Lucie Rocher, Outre mesures – Jean-Michel Quirion

[Automne 2018]

Maison de la culture Frontenac, Montréal
Du 29 novembre 2017 au 21 janvier 2018

Par Jean-Michel Quirion

L’exposition Outre mesures de Lucie Rocher s’aborde tel un chantier photographique dans lequel un déséquilibre du réel s’opère : une instabilité résolue ou irrésolue entre des tirages d’images inachevées, accidentées, ou encore fabriquées, tous disséminés sur des dispositifs de présentation hors-normes et réassemblés par des rapports formels, matériels ou conceptuels.
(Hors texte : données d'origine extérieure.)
Lemma wp_frame_lock tid f p Q :
  frame_at free_lock f p -∗ (frame_at (true, tid) f p -∗ Q ()) -∗
  wp (run (Route.lock tid (Some (floc f)))) Q.
Proof.
  iIntros "Hf HQ". destruct f; iDestruct "Hf" as "[Hx Hs]"; simpl;
    iApply (wp_route_lock with "Hx"); iIntros "Hx"; iApply "HQ"; iFrame.
Qed.

Lemma wp_frame_unlock tid f p Q :
  frame_at (true, tid) f p -∗ (frame_at free_lock f p -∗ Q ()) -∗
  wp (run (Route.unlock tid (Some (floc f)))) Q.
Proof.
  iIntros "Hf HQ". destruct f; iDestruct "Hf" as "[Hx Hs]"; simpl;
    iApply (wp_route_unlock with "Hx"); iIntros "Hx"; iApply "HQ"; iFrame.
Qed.

Lemma wp_frame_isValid tid f p Q :
  frame_at (true, tid) f p -∗ (frame_at (true, tid) f p -∗ Q true) -∗
  wp (run (Route.isValid tid (Some (floc f)))) Q.
Proof.
  iIntros "Hf HQ". destruct f; iDestruct "Hf" as "[Hx Hs]"; simpl;
    iApply (wp_route_isValid with "Hx"); iIntros "Hx"; iApply "HQ"; iFrame.
Qed.

(** Replacing the pointer in the hole.  [p] is a node of its own, so it is not
    mistaken for the sibling. *)
Lemma wp_ca_replaceChild this cfg lk c p (o : obj) (new : prog ptr) q Q :
  cctx_at this cfg lk c p -∗ pt p o -∗
  (∀ Q', pt p o -∗ (pt p o -∗ Q' (Some q)) -∗ wp (run new) Q') -∗
  (cctx_at this cfg lk c q -∗ pt p o -∗ Q ()) -∗
  wp (run (CA.replaceChild (Some this) (gpar c) (Some p) new)) Q.
Proof.
  iIntros "(%rt & Ht & Hc) Hp Hnew HQ". rewrite /CA.replaceChild. accessors.
  destruct c as [|[x k r|l x k] c]; simpl.
  - iDestruct "Hc" as %->. iApply wp_run_bind. iApply ("Hnew" with "Hp"). iIntros "Hp".
    cwp_step. iApply ("HQ" with "[Ht] Hp"). iExists q. by iFrame.
  - iDestruct "Hc" as "[[Hx Hs] Hc]". cwp_step. rewrite bool_decide_true //.
    iApply wp_run_bind. iApply ("Hnew" with "Hp"). iIntros "Hp". cwp_step.
    iApply ("HQ" with "[-Hp] Hp"). iExists rt. iFrame.
  - iDestruct "Hc" as "[[Hx Hs] Hc]". cwp_step.
    iDestruct (ctree_at_ne with "Hs Hp") as %Hne. rewrite bool_decide_false; [|congruence].
    iApply wp_run_bind. iApply ("Hnew" with "Hp"). iIntros "Hp". cwp_step.
    iApply ("HQ" with "[-Hp] Hp"). iExists rt. iFrame.
Qed.

(** ** Join: unlinking the parent *)

Lemma wp_root_isBaseNode c x (o : route_node) rt Q :
  rn_isBaseNode o = false →
  cpath_at c x rt -∗ x ↦ o -∗ (cpath_at c x rt -∗ x ↦ o -∗ Q false) -∗
  wp (run ((Some rt) ⇝ isBaseNode)) Q.
Proof.
  iIntros (Ho) "Hc Hx HQ". destruct c as [|f c _] using rev_ind.
  - iDestruct "Hc" as %->. iApply (wp_isBaseNode_route with "Hx"). rewrite Ho. iIntros "Hx".
    by iApply ("HQ" with "[//]").
  - iDestruct (cpath_app with "Hc") as (mid) "[Hc (Hf & ->)]".
    iAssert (frame_at free_lock f mid -∗ Q false)%I with "[HQ Hc Hx]" as "HQ".
    { iIntros "Hf". iApply ("HQ" with "[Hc Hf] Hx"). iApply cpath_app. iExists mid. iFrame. done. }
    destruct f; iDestruct "Hf" as "[Hy Hs]"; iApply (wp_isBaseNode_route with "Hy");
      iIntros "Hy"; iApply "HQ"; iFrame.
Qed.

Lemma wp_parentOf fuel this cfg c x (o : route_node) Q :
  (length c < fuel)%nat → rn_isBaseNode o = false → in_ctx c (rn_key o) = true →
  cctx_at this cfg free_lock c x -∗ x ↦ o -∗
  (cctx_at this cfg free_lock c x -∗ x ↦ o -∗ Q (gpar c)) -∗
  wp (run (CA.parentOf fuel (Some this) (Some x))) Q.
Proof.
  iIntros (Hfuel Ho Hin) "(%rt & Ht & Hc) Hx HQ". rewrite cpath_lk_free /CA.parentOf. accessors.
  cwp_step. iApply wp_run_bind. iApply (wp_root_isBaseNode with "Hc Hx"); [done |].
  iIntros "Hc Hx". cwp_assert. do 2 cwp_step.
  iApply (wp_parentOfLoop with "Hc Hx"); [done.. |]. iIntros "Hc Hx".
  iApply ("HQ" with "[Ht Hc] Hx"). iExists rt. rewrite cpath_lk_free. iFrame.
Qed.
(** * fuidshift: UID/GID shifter with metadata preservation

    A shallow embedding of [fuidshift.py] and the properties of its
    shift arithmetic, ACL blob codec, per-entry protocol and traversal.

    Python integers are unbounded, so ids and offsets are [Z].  Byte
    strings are [list byte].  Exceptions are values of a small error
    monad; system calls are an interface over an abstract world, with a
    concrete kernel used for the end-to-end scenarios. *)

From Stdlib Require Import Strings.String Strings.Ascii Strings.Byte.
From Stdlib Require Import ZArith List Lia Bool.
Import ListNotations.
Local Open Scope Z_scope.

(** ** Shift arithmetic *)

Module Shift.

(** [shift_id(current_id, offset)], lines 23-32. *)
Definition shift_id (current_id offset : Z) : Z :=
  let abs_offset := Z.abs offset in
  if 0 <? offset then
    if current_id <? abs_offset then current_id + offset else current_id
  else
    if abs_offset <=? current_id then current_id + offset else current_id.

Lemma shift_id_pos (i o : Z) :
  0 < o -> shift_id i o = if i <? o then i + o else i.
Proof.
  intros Ho. unfold shift_id.
  destruct (Z.ltb_spec 0 o); [|lia].
  now rewrite Z.abs_eq by lia.
Qed.

Lemma shift_id_neg (i o : Z) :
  o < 0 -> shift_id i o = if - o <=? i then i + o else i.
Proof.
  intros Ho. unfold shift_id.
  destruct (Z.ltb_spec 0 o); [lia|].
  now rewrite Z.abs_neq by lia.
Qed.

(** A shift that moves nothing: the id is outside the triggering range. *)
Definition outside_range (i o : Z) : Prop :=
  (0 < o -> Z.abs o <= i) /\ (o < 0 -> i < Z.abs o).

Lemma shift_id_outside (i o : Z) :
  o <> 0 -> outside_range i o -> shift_id i o = i.
Proof.
  intros Ho [Hp Hn].
  destruct (Z.lt_trichotomy o 0) as [H|[H|H]]; [|lia|].
  - rewrite shift_id_neg by lia. specialize (Hn H).
    destruct (Z.leb_spec (- o) i); lia.
  - rewrite shift_id_pos by lia. specialize (Hp H).
    destruct (Z.ltb_spec i o); lia.
Qed.

Lemma shift_id_idem_pos (i o : Z) :
  0 <= i -> 0 < o -> shift_id (shift_id i o) o = shift_id i o.
Proof.
  intros Hi Ho. rewrite !shift_id_pos by lia.
  destruct (Z.ltb_spec i o) as [H|H].
  - destruct (Z.ltb_spec (i + o) o); lia.
  - destruct (Z.ltb_spec i o); lia.
Qed.

Lemma shift_id_neg_range (i o : Z) :
  0 <= i -> o < 0 -> 0 <= shift_id i o <= i.
Proof.
  intros Hi Ho. rewrite shift_id_neg by lia.
  destruct (Z.leb_spec (- o) i); lia.
Qed.

Lemma shift_id_lower (i o : Z) : 0 <= i -> 0 <= shift_id i o.
Proof.
  intros Hi. destruct (Z.lt_trichotomy o 0) as [H|[H|H]].
  - now apply shift_id_neg_range.
  - subst. unfold shift_id. simpl. destruct (0 <=? i); lia.
  - rewrite shift_id_pos by lia. destruct (i <? o); lia.
Qed.

Lemma shift_id_up_down_id (i o : Z) :
  0 <= i < o -> shift_id (shift_id i o) (- o) = i.
Proof.
  intros H. rewrite (shift_id_pos i o) by lia.
  destruct (Z.ltb_spec i o); [|lia].
  rewrite shift_id_neg by lia.
  destruct (Z.leb_spec (- - o) (i + o)); lia.
Qed.
(** C9: the scenario of the test suite.  On the store built from the records
    (1,null), (2,1), (3,1), (4,2), (5,2), (6,3), (7,null):
    [getChildren(1)] has ids [2,3]; [getAllChildren(1)] has length 5 and its
    ids are exactly 2, 3, 4, 5, 6; [getAllParents(4)] has ids [4,2,1]; after
    [removeItem(2)] the store holds the four records with ids 1, 3, 6, 7,
    [getItem] finds these four and none under the ids 2, 4 and 5, and
    [getChildren(1)] has length 1.  The loops return with any fuel from 7
    (descendants of 1) and 4 (ancestors of 4, subtree of 2) on. *)
Theorem fixture_scenario :
  idsOf fixture (getChildren fixture (KNum 1)) = [KNum 2; KNum 3]
  ∧ (∀ m, ∃ d, getAllChildren (7 + m) fixture (KNum 1) = Some d
               ∧ length d = 5%nat
               ∧ ∀ k, k ∈ idsOf fixture d
                      ↔ k ∈ [KNum 2; KNum 3; KNum 4; KNum 5; KNum 6])
  ∧ (∀ m, idsOf fixture <$> getAllParents (4 + m) fixture (KNum 4)
          = Some [KNum 4; KNum 2; KNum 1])
  ∧ (∀ m, ∃ s', removeItem (4 + m) (KNum 2) fixture = Some s'
                ∧ idsOf s' (getAll s') = [KNum 1; KNum 3; KNum 6; KNum 7]
                ∧ length (getAll s') = 4%nat
                ∧ fmap (getItem s') [KNum 2; KNum 4; KNum 5]
                  = [None; None; None]
                ∧ fmap (getItem s') [KNum 1; KNum 3; KNum 6; KNum 7]
                  = [Some 1; Some 3; Some 6; Some 7]%positive
                ∧ length (getChildren s' (KNum 1)) = 1%nat).
Proof.
  split; [by vm_compute|]. split; [|split].
  - intros m. exists [2; 3; 6; 4; 5]%positive. split; [|split].
    + by apply (getAllChildren_loop_mono 7 m).
    + done.
    + intros k. change (idsOf fixture [2; 3; 6; 4; 5]%positive)
        with [KNum 2; KNum 3; KNum 6; KNum 4; KNum 5].
      rewrite !elem_of_cons. pose proof (not_elem_of_nil k). tauto.
  - intros m.
    assert (getAllParents (4 + m) fixture (KNum 4) = Some [4; 2; 1]%positive)
      as -> by by apply (getAllParents_loop_mono 4 m).
    done.
  - intros m.
    assert (getAllChildren (4 + m) fixture (KNum 2) = Some [4; 5]%positive) as Hd
      by by apply (getAllChildren_loop_mono 4 m).
    destruct (removeItem_of_descendants _ _ _ _ Hd) as [s' Hs'].
    exists s'. split; [done|].
    destruct (removeItem_Some _ _ _ _ Hs') as (d & Hd' & Hh & Hi & Hm & Hc).
    assert (d = [4; 5]%positive) as -> by congruence.
    assert (getAll s' = [1; 3; 6; 7]%positive) as Hitems.
    { unfold getAll. rewrite Hi. by vm_compute. }
    unfold idsOf, getChildren, getItem. unfold getAll in Hitems.
    rewrite Hc, Hh, Hm. unfold getAll. rewrite Hitems. by vm_compute.
Qed.

(** C10 (as stated, refuted): the ancestor traversal on a cyclic parent chain
    does terminate.  Every iteration appends to the result, and an array
    holds at most 2^32 - 1 elements: in the store of the records A (parent
    B) and B (parent A), [getAllParents(A)] fails with [RangeError] once the
    fuel allows that many iterations. *)
Lemma getAllParents_on_cycle_throws :
  tc (par cycleStore) (KStr "A") (KStr "A")
  ∧ ∃ n, ∀ fuel, (n ≤ fuel)%nat →
      getAllParents_limited fuel cycleStore (KStr "A") = RangeError.
Proof.
  split; [|apply getAllParents_limited_throws, cycleStore_reachesCycle].
  apply (tc_l _ _ (KStr "B")); [|apply tc_once].
  - exists 1%positive. split; [apply list_elem_of_here|done].
  - exists 2%positive.
    split; [apply list_elem_of_further, list_elem_of_here|done].
Qed.
Lemma rename_mapping_valid_witness :
  rename_mapping sample_aggregator !! "Oil" = Some "Fossil".
Proof.
  apply (rename_mapping_valid "sector.yaml" "Sector" sample_mapping sample_aggregator
           {| name := "Fossil"; components := ["Coal"; "Oil"; "Gas"] |} "Oil").
  - vm_compute. reflexivity.
  - simpl. unfold sample_mapping. left.
  - simpl. right. left.
Defined.

(** C5 fails as stated: an empty name and an empty component list are
    accepted. *)
Lemma AggregationItem_init_counterexample :
  AggregationItem_init (PStr "") (PList [PStr "Coal"])
  = Ok {| name := ""; components := ["Coal"] |}
  ∧ AggregationItem_init (PStr "Fossil") (PList [])
    = Ok {| name := "Fossil"; components := [] |}
  ∧ ¬ ∃ e, AggregationItem_init (PStr "") (PList []) = Raise e.
Proof.
  split; [done|]. split; [done|]. intros [e He]. discriminate He.
Qed.


(** A file without [dimension]: the key is read after the [try] block, and
    the [KeyError] leaves the loader as it is. *)
Example no_dimension_loaded :
  from_file sample_files sample_relative_path sample_str "no_dimension.yaml"
  = Raise (KeyError "dimension").
Proof. by vm_compute. Qed.



(** The element with two keys is loaded as if it had its first key only. *)
Example two_keys_loaded :
  from_file sample_files sample_relative_path sample_str "two_keys.yaml"
  = Ok {| file := "two_keys.yaml"; dimension := "Sector";
          mapping := [ {| name := "Fossil"; components := ["Coal"; "Oil"] |};
                       {| name := "Renewable"; components := ["Solar"] |} ] |}.
Proof. by vm_compute. Qed.

Lemma apply_renames_witness :
  let labels := λ (fr : sample_frame) (dim : string), fr dim in
  let out := apply sample_frame sample_rename 0 (sample_aggregator, sample_frames) in
  (out.1, out.2.2)
  = sample_rename 0 {["Sector" := rename_mapping sample_aggregator]} false sample_frames
  ∧ out.2.2 !! 0 = sample_frames !! 0
  ∧ ∀ fr r, sample_frames !! 0 = Some fr → out.1 = Ok r →
      ∃ fr', out.2.2 !! r = Some fr' ∧
        ∀ i v, labels fr "Sector" !! i = Some v →
          labels fr' "Sector" !! i
          = Some (default v (rename_mapping sample_aggregator !! v))
          ∧ ((∀ item, item ∈ sample_mapping → v ∉ components item) →
             labels fr' "Sector" !! i = Some v).
Proof.
  exact (apply_renames sample_frame sample_rename (λ fr dim, fr dim)
           sample_rename_keeps_input sample_rename_relabels
           sample_aggregator 0 sample_frames).
Defined.

Lemma apply_reads_only_witness :
  (apply sample_frame sample_rename 0 (sample_aggregator, sample_frames)).2.1
  = sample_aggregator
  ∧ rename_mapping {| file := "other.yaml"; dimension := "Region";
                      mapping := sample_mapping |}
    = rename_mapping sample_aggregator.
Proof.
  pose proof (apply_reads_only sample_frame sample_rename sample_aggregator 0
                sample_frames) as (Hself & _ & _ & _ & _ & Hview).
  split; [exact Hself|]. apply Hview. reflexivity.
Defined.
(** * Relinking engine of build_binary.py (getsentry/prebuilt-pythons)

    Shallow embedding of the closure walk [_relink_1], of the two link
    inspectors [_linux_linked] / [_darwin_linked] (with [_libc6_links]) and of
    the two relinkers [_linux_relink] / [_darwin_relink]. *)

From Stdlib Require Import String Ascii List Bool Arith ZArith Lia Permutation Sorted.
Import ListNotations.
Open Scope string_scope.
Open Scope list_scope.

(** ** Paths

    A path is modelled as its list of components ([/a/b/c] is
    [["a"; "b"; "c"]]); [os.path.basename] is the last component,
    [os.path.join d s] with a bare file name [s] appends it, and
    [os.path.dirname] drops the last component. *)

Definition path := list string.

Definition basename (p : path) : string := last p ""%string.

Definition join (d : path) (s : string) : path := d ++ [s].

Definition dirname (p : path) : path := removelast p.

Definition path_eqb (p q : path) : bool :=
  if list_eq_dec string_dec p q then true else false.

(** ** The closure walk [_relink_1]

    The orchestration is platform agnostic: it only calls [plat.linked] and
    [plat.relink] (the [Platform] named tuple).  The file system maps a path
    to the content of the file there ([None]: no such file).  The world also
    carries a log of the relink calls and copies the walk performs; the log
    is ghost state, written only to observe the order of these effects. *)

Section Walk.

Variable content : Type.

Definition FS := path -> option content.

Definition fs_update (fs : FS) (p : path) (v : option content) : FS :=
  fun q => if path_eqb q p then v else fs q.

(** [os.path.exists] *)
Definition exists_ (fs : FS) (p : path) : bool :=
  match fs p with Some _ => true | None => false end.
(** The inner loop of [cast_stages]: [stage_templates] grows by the
    templates of each group that is kept. *)
Fixpoint collect_templates (stage : Z) (stage_groups : list StageGroup.t)
    (stage_templates : list Template.t) : list Template.t :=
  match stage_groups with
  | [] => stage_templates
  | stage_group :: rest =>
      if group_matches stage stage_group
      then collect_templates stage rest
             (stage_templates ++ StageGroup.templates stage_group)
      else collect_templates stage rest stage_templates
  end.

(** The outer loop of [cast_stages], over the stages still to do. *)
Fixpoint cast_stages_loop (todo : list Z) (stage_groups : list StageGroup.t)
    (stages : gmap Z StageData.t) : gmap Z StageData.t :=
  match todo with
  | [] => stages
  | stage :: todo' =>
      cast_stages_loop todo' stage_groups
        (<[stage := StageData_init (collect_templates stage stage_groups [])]>
           stages)
  end.

(** [Actor.cast_stages] *)
Definition Actor_cast_stages (stage_groups : list StageGroup.t)
    : gmap Z StageData.t :=
  cast_stages_loop total_stages stage_groups ∅.

(** [Actor(name, picture, templates)] *)
Definition Actor_init (name picture : string) (templates : list StageGroup.t)
    : Actor.t :=
  {| Actor.name := name;
     Actor.picture := picture;
     Actor.stages := Actor_cast_stages templates |}.

(** [d[k]] for the dictionary of an actor's stages. *)
Definition stages_getitem (stages : gmap Z StageData.t) (k : Z)
    : outcome StageData.t :=
  match stages !! k with
  | Some data => Ok data
  | None => Raise (KeyError (KInt k))
  end.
Le titre énigmatique part de la locution « outre mesure » qui évoque « excessivement », ici accentué en une mise au pluriel. Par le truchement d’objets diversifiés que l’artiste s’ingénie à disloquer ou assembler en des dispositifs — supports — inusités, le terme résume bien une exposition pour le moins démesurée. En effet, les quinze propositions d’Outre mesures invitent à aller au-delà d’une mesure, à outrepasser le quantifiable par des procédés photographiques transgressifs. Le corpus, entre abstraction et figuration, se compose de la documentation intemporelle d’une multitude d’essais dans l’atelier, d’espaces architecturaux parcellaires et de paysages sans repère. En corrélation avec des éléments hétéroclites, chacune des images génère ses propres variations de spatialisation et révèle alors des tensions par l’indétermination des combinaisons. Dès lors, les propriétés physiques et mécaniques — numériques ou analogiques — des images s’avèrent transposées en un processus de construction et de déconstruction, néantisant toute forme de représentation habituelle. Les photographies ne sont pas confinées ni figées sur leurs quatre côtés. Décloisonnées, elles s’ouvrent sur des possibilités de toutes sortes. À la limite de l’installation, elles se reconstruisent à travers une exploration bidimensionnelle et tridimensionnelle à la fois. Inhérentes aux dispositifs d’exposition, elles se déclinent en bribes et se déploient dans des agencements éphémères à la stabilité précaire. L’équilibre est absent, au mieux, fugace.

Le vaste espace de diffusion s’apparente à un chantier de construction par l’accumulation de matières résiduelles ou usuelles sur lesquelles les images sont posées, accrochées, sinon projetées sur des fragments de carton, de bois, de miroir, de verre, d’aluminium. D’autres, imprimées sur papier Kraft, sont suspendues à d’étroites armatures de bois. Les œuvres, ainsi contextualisées, se découvrent tour à tour en des amoncellements de combinaisons et de reconfigurations. Le visiteur se retrouve transporté à l’intérieur de l’atelier de Rocher en raison de la dimension immersive de la salle et des images allusives issues de situations rencontrées dans celle-ci : « Dans l’espace parallèle du réel vécu et déjà là, consommé et imposé, apparaît un second réel à portée de main qu’il faut provoquer1. »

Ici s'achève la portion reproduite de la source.